_Prompt:_
Nothing but the lines holding the string "next" should appear in the answer. Copy them from the entries.

** Opening Data extracts block **

(** [gal_error_add_front_msg] terminates the process in one case only: a
    message is given, the head already has a front message, and the replace
    flag is 0 as a [uint8_t]; the status is then [EXIT_FAILURE] and exactly
    one line has been written. *)
Theorem gal_error_add_front_msg_exits_iff (err : chain) (msg : option string)
    (replace : Z) (stderr : stream) :
  ((exists stderr' status,
       gal_error_add_front_msg err msg replace stderr
         = (stderr', Exits status))
   <-> (exists top next old new,
          err = top :: next /\ front_msg top = Some old /\
          msg = Some new /\ uint8 replace = 0)) /\
  (forall stderr' status,
      gal_error_add_front_msg err msg replace stderr
        = (stderr', Exits status) ->
      status = EXIT_FAILURE /\
      exists complaint : string, stderr' = stderr ++ [complaint]).
Proof.
  unfold gal_error_add_front_msg.
  destruct err as [| top next].
  - split.
    + split; [intros (s & st & H); discriminate H |].
      intros (t & n & o & m & E & _); discriminate E.
    + intros s st H. discriminate H.
  - destruct msg as [m |].
    + destruct (front_msg top) as [old |] eqn:Efront; cbn [is_set andb].
      * destruct (Z.eqb_spec (uint8 replace) 0) as [E | E].
        -- unfold bind, error, EXIT_FAILURE. cbn [Z.eqb]. split.
           ++ split; [| intros _; eauto].
              intros _. exists top, next, old, m. repeat split; assumption.
           ++ intros s st H. injection H as <- <-. split; [reflexivity |].
              eexists. reflexivity.
        -- split.
           ++ split; [intros (s & st & H); discriminate H |].
              intros (t & n & o & m' & _ & _ & _ & H). contradiction.
           ++ intros s st H. discriminate H.
      * split.
        -- split; [intros (s & st & H); discriminate H |].
           intros (t & n & o & m' & Ecs & Hf & _).
           injection Ecs as <- <-. rewrite Efront in Hf. discriminate Hf.
        -- intros s st H. discriminate H.
    + split.
      * split; [intros (s & st & H); discriminate H |].
        intros (t & n & o & m' & _ & _ & H & _). discriminate H.
      * intros s st H. discriminate H.
Qed.

(** ** [gal_error] and [gal_error_exists_leave_func] *)

Lemma odd_GAL_ERROR_BITSET (l c w : Z) :
  Z.odd (GAL_ERROR_BITSET l c w) = Z.odd w.
Proof.
  unfold GAL_ERROR_BITSET. rewrite <- !Z.bit0_odd.
  rewrite !Z.lor_spec, !Z.shiftl_spec_low by lia. reflexivity.
Qed.

Lemma gal_error_eq (err : chain) (l c w : Z) (errstr : option string) :
  gal_error err l c w errstr
    = pushed
        (match errstr with
         | Some s => s
         | None => "gal_error: can not use 'vasprintf'"%string
         end)
        (uint32 (GAL_ERROR_BITSET l c w)) None :: err.
Proof.
  unfold gal_error.
  destruct errstr as [s |]; apply gal_error_add_back_msg_pushed.
Qed.

Lemma as_allocated_pushed (message : string) (bitstring : Z)
    (front : option string) :
  as_allocated (pushed message bitstring front).
Proof.
  split; [apply well_formed_pushed | split; [| reflexivity]].
  unfold boolean_severity, pushed; cbn.
  destruct (Z.odd bitstring); lia.
Qed.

** Closing Data extracts block **

_Answer for the task:_
   <-> (exists top next old new,
          err = top :: next /\ front_msg top = Some old /\
  destruct err as [| top next].
              intros _. exists top, next, old, m. repeat split; assumption.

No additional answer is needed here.